(** * Head-fixation control panel: host-side protocol and session state

    A shallow embedding of [headfixgui.py]: the command helpers that write
    to the serial port, the trial table with its running totals, and the
    body of the serial reader loop.

    Conventions of the embedding.
    - Python [str] and [bytes] are Rocq strings, one [ascii] per code point
      U+0000..U+00FF; on the ASCII range [str.encode()] and
      [bytes.decode()] are the identity.
    - Python [float] is IEEE binary64, given by [spec_float] with
      [prec = 53] and [emax = 1024]; Python [int] is [Z].
    - A Python exception is a [Raise] result; the mutations done before it
      stay in the state, as they do in Python.
    - Widget texts keep ints rendered and floats symbolic ([Repr],
      [Fixed1]): the shortest-repr algorithm of [str(float)] is not part of
      this program.  The [HH:MM:SS] stamp that [add_console_log] takes from
      the wall clock is left out of the logged message.
    - The file dialog of [save_data_to_file] is taken by its result, the
      chosen path, and the clock by the value it reads; the file written
      is kept as a list of rows.  Window layout and the rescheduling of
      the timer are outside the embedding.
    - The serial port and the file system are taken from the side of the
      program: [ser] lists what [ser.write] was handed, [saved_files]
      lists the writes of [save_data_to_file] in order (a file opened
      with mode [w] replaces an earlier one of the same path), and the
      reader starts from the line that [ser.readline] returned.  A
      [ser.write], [ser.readline] or [open] that fails is outside the
      embedding.
    - [int()] and [str()] are taken without the limit on the number of
      digits that recent interpreters put on them. *)

From Stdlib Require Import ZArith Ascii String List Lia Bool.
From Stdlib Require Import Floats.SpecFloat DecimalString.
From stdpp Require Import base option list gmap strings.

Local Open Scope string_scope.
Local Open Scope list_scope.
Local Open Scope stdpp_scope.
Local Open Scope Z_scope.

(** ** Python values *)

Definition prec : Z := 53.
Definition emax : Z := 1024.

Abbreviation float := spec_float.

Inductive exn := ValueError | OverflowError | KeyError | IndexError.

Inductive res (A : Type) : Type :=
| Ok (a : A)
| Raise (e : exn).
Arguments Ok {A} a.
Arguments Raise {A} e.

Definition res_bind {A B} (r : res A) (k : A -> res B) : res B :=
  match r with
  | Ok a => k a
  | Raise e => Raise e
  end.

Inductive pyval :=
| PyInt (z : Z)
| PyFloat (f : float).

(** [float(n)] for an int [n]: nearest-even, [OverflowError] when the
    rounded value is not finite. *)
Definition float_of_int (z : Z) : res float :=
  match binary_normalize prec emax z 0 false with
  | S754_infinity _ => Raise OverflowError
  | f => Ok f
  end.

Definition fadd : float -> float -> float := SFadd prec emax.
Definition fmul : float -> float -> float := SFmul prec emax.

(** [a + b] on the values this program adds: ints and floats. *)
Definition py_add (a b : pyval) : res pyval :=
  match a, b with
  | PyInt x, PyInt y => Ok (PyInt (x + y))
  | PyFloat x, PyFloat y => Ok (PyFloat (fadd x y))
  | PyInt x, PyFloat y => res_bind (float_of_int x) (fun fx => Ok (PyFloat (fadd fx y)))
  | PyFloat x, PyInt y => res_bind (float_of_int y) (fun fy => Ok (PyFloat (fadd x fy)))
  end.

(** [val * multiplier] with a float [val] and an int [multiplier]. *)
Definition fmul_int (v : float) (k : Z) : res float :=
  res_bind (float_of_int k) (fun fk => Ok (fmul v fk)).

(** [int(x)] for a float: truncation toward zero; infinities raise
    [OverflowError] and NaN raises [ValueError]. *)
Definition int_of_float (x : float) : res Z :=
  match x with
  | S754_zero _ => Ok 0
  | S754_infinity _ => Raise OverflowError
  | S754_nan => Raise ValueError
  | S754_finite s m e =>
      let mag := match e with
                 | Z0 => Z.pos m
                 | Z.pos _ => Z.pos m * 2 ^ e
                 | Z.neg _ => Z.pos m / 2 ^ (- e)
                 end in
      Ok (if s then - mag else mag)
  end.

(** The line feed that ends a command. *)
Definition newline : string := String "010" EmptyString.

(** [str(n)] for an int. *)
Definition str_int (z : Z) : string := NilZero.string_of_int (Z.to_int z).

(** ** Characters and strings *)

Definition code (c : ascii) : N := N_of_ascii c.

Definition is_digit (c : ascii) : bool :=
  ((48 <=? code c) && (code c <=? 57))%N.

Definition digit_val (c : ascii) : Z := Z.of_N (code c) - 48.

(** [str.isspace] on U+0000..U+00FF, the set [str.strip()] removes. *)
Definition is_space (c : ascii) : bool :=
  (((9 <=? code c) && (code c <=? 13)) || ((28 <=? code c) && (code c <=? 32))
   || (code c =? 133) || (code c =? 160))%N.

(** The white space [int()] and [float()] skip at both ends: the ASCII
    set of C, and the two Latin-1 spaces that are first turned into a
    blank. *)
Definition is_num_space (c : ascii) : bool :=
  (((9 <=? code c) && (code c <=? 13)) || (code c =? 32)
   || (code c =? 133) || (code c =? 160))%N.

Definition is_empty (s : string) : bool :=
  match s with
  | EmptyString => true
  | String _ _ => false
  end.

Fixpoint lstrip_by (sp : ascii -> bool) (s : string) : string :=
  match s with
  | EmptyString => EmptyString
  | String c t => if sp c then lstrip_by sp t else s
  end.

Fixpoint rstrip_by (sp : ascii -> bool) (s : string) : string :=
  match s with
  | EmptyString => EmptyString
  | String c t =>
      let t' := rstrip_by sp t in
      if sp c && is_empty t' then EmptyString else String c t'
  end.

Definition strip_by (sp : ascii -> bool) (s : string) : string :=
  rstrip_by sp (lstrip_by sp s).

(** [s.strip()] *)
Definition strip : string -> string := strip_by is_space.

(** [s.startswith(p)] *)
Definition startswith (p s : string) : bool := String.prefix p s.

(** [sub in s] *)
Fixpoint contains (sub s : string) : bool :=
  String.prefix sub s ||
  match s with
  | EmptyString => false
  | String _ t => contains sub t
  end.

(** [s.split(sep)] for a one-character separator. *)
Fixpoint split (sep : ascii) (s : string) : list string :=
  match s with
  | EmptyString => [EmptyString]
  | String c t =>
      if Ascii.eqb c sep then EmptyString :: split sep t
      else match split sep t with
           | h :: r => String c h :: r
           | [] => [String c EmptyString]
           end
  end.

(** ** [int(s)] and [float(s)] on strings *)

Definition lower (c : ascii) : ascii :=
  if ((65 <=? code c) && (code c <=? 90))%N then ascii_of_N (code c + 32) else c.

(** Every underscore stands between two digits. *)
Fixpoint underscores_ok (prev : ascii) (s : string) : bool :=
  match s with
  | EmptyString => negb (Ascii.eqb prev "_")
  | String c t =>
      (if Ascii.eqb c "_" then is_digit prev
       else if Ascii.eqb prev "_" then is_digit c else true)
      && underscores_ok c t
  end.

Fixpoint drop_underscores (s : string) : string :=
  match s with
  | EmptyString => EmptyString
  | String c t =>
      if Ascii.eqb c "_" then drop_underscores t else String c (drop_underscores t)
  end.

(** Reads a run of digits: the number read so far, how many digits were
    read, and what follows them. *)
Fixpoint scan_digits (acc : Z) (n : nat) (s : string) : Z * nat * string :=
  match s with
  | EmptyString => (acc, n, s)
  | String c t =>
      if is_digit c then scan_digits (10 * acc + digit_val c) (S n) t
      else (acc, n, s)
  end.

Definition scan_sign (s : string) : bool * string :=
  match s with
  | String c t =>
      if Ascii.eqb c "-" then (true, t)
      else if Ascii.eqb c "+" then (false, t)
      else (false, s)
  | EmptyString => (false, s)
  end.

(** Digits that are followed by nothing else. *)
Definition all_digits (s : string) : option Z :=
  match scan_digits 0 0 s with
  | (v, S _, EmptyString) => Some v
  | _ => None
  end.

Definition py_int (s : string) : res Z :=
  let s1 := strip_by is_num_space s in
  let '(neg, body) := scan_sign s1 in
  if underscores_ok " " body then
    match all_digits (drop_underscores body) with
    | Some v => Ok (if neg then - v else v)
    | None => Raise ValueError
    end
  else Raise ValueError.

(** The binary64 nearest (ties to even) to [m * 10 ^ e10], [m >= 0]. *)
Definition float_of_decimal (neg : bool) (m e10 : Z) : float :=
  match m with
  | Z.pos p =>
      match e10 with
      | Z.neg _ =>
          let '(q, e, l) := SFdiv_core_binary prec emax m 0 (10 ^ (- e10)) 0 in
          binary_round_aux prec emax neg q e l
      | _ => binary_round prec emax neg (Z.to_pos (m * 10 ^ e10)) 0
      end
  | _ => S754_zero neg
  end.

(** The exponent part: [e] or [E], a sign, at least one digit.  When it
    is not complete nothing of it is read. *)
Definition scan_exponent (s : string) : Z * string :=
  match s with
  | String c t =>
      if Ascii.eqb (lower c) "e" then
        let '(neg, t1) := scan_sign t in
        match scan_digits 0 0 t1 with
        | (_, O, _) => (0, s)
        | (v, S _, r) => (if neg then - v else v, r)
        end
      else (0, s)
  | EmptyString => (0, s)
  end.

(** A decimal number at the head of [s]: sign, digits, point, digits,
    exponent; [None] when there is no digit. *)
Definition scan_number (s : string) : option (float * string) :=
  let '(neg, s1) := scan_sign s in
  let '(ip, ni, s2) := scan_digits 0 0 s1 in
  let '(m, nf, s3) := match s2 with
                      | String c t =>
                          if Ascii.eqb c "." then scan_digits ip 0 t else (ip, O, s2)
                      | EmptyString => (ip, O, s2)
                      end in
  match (ni + nf)%nat with
  | O => None
  | S _ =>
      let '(ex, s4) := scan_exponent s3 in
      Some (float_of_decimal neg m (ex - Z.of_nat nf), s4)
  end.

Fixpoint map_lower (s : string) : string :=
  match s with
  | EmptyString => EmptyString
  | String c t => String (lower c) (map_lower t)
  end.

(** [inf], [infinity] and [nan] in any case, with a sign. *)
Definition scan_inf_nan (s : string) : option float :=
  let '(neg, s1) := scan_sign s in
  let w := map_lower s1 in
  if (String.eqb w "inf" || String.eqb w "infinity")%string then Some (S754_infinity neg)
  else if String.eqb w "nan" then Some S754_nan
  else None.

Definition py_float (s : string) : res float :=
  let s1 := strip_by is_num_space s in
  if underscores_ok " " s1 then
    let s2 := drop_underscores s1 in
    match scan_number s2 with
    | Some (f, EmptyString) => Ok f
    | Some (_, String _ _) => Raise ValueError
    | None =>
        match scan_inf_nan s2 with
        | Some f => Ok f
        | None => Raise ValueError
        end
    end
  else Raise ValueError.

(** ** Widget texts *)

Inductive atom :=
| Lit (s : string)          (* literal characters *)
| Repr (f : float)          (* [str(f)] of a float *)
| Fixed1 (f : float).       (* [f"{f:.1f}"] *)

Definition text := list atom.

(** [str(val)] *)
Definition py_str (v : pyval) : text :=
  match v with
  | PyInt z => [Lit (str_int z)]
  | PyFloat f => [Repr f]
  end.

(** [f"{val:.1f}"]: an int is first converted to a float. *)
Definition fixed1 (v : pyval) : res text :=
  match v with
  | PyInt z => res_bind (float_of_int z) (fun f => Ok [Fixed1 f])
  | PyFloat f => Ok [Fixed1 f]
  end.

Record label := { label_text : text; label_fg : string }.

(** A spout button together with its one-element state list. *)
Record spout_btn := { pressed : bool; btn_bg : string }.

Inductive axis := Forward | Backward | Upward | Downward.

> Work to be completed
Looking through the data above, copy out each line in which the string "PyInt" occurs.

> Completed task
| PyInt (z : Z)
  | PyInt x, PyInt y => Ok (PyInt (x + y))
  | PyInt x, PyFloat y => res_bind (float_of_int x) (fun fx => Ok (PyFloat (fadd fx y)))
  | PyFloat x, PyInt y => res_bind (float_of_int y) (fun fy => Ok (PyFloat (fadd x fy)))
  | PyInt z => [Lit (str_int z)]
  | PyInt z => res_bind (float_of_int z) (fun f => Ok [Fixed1 f])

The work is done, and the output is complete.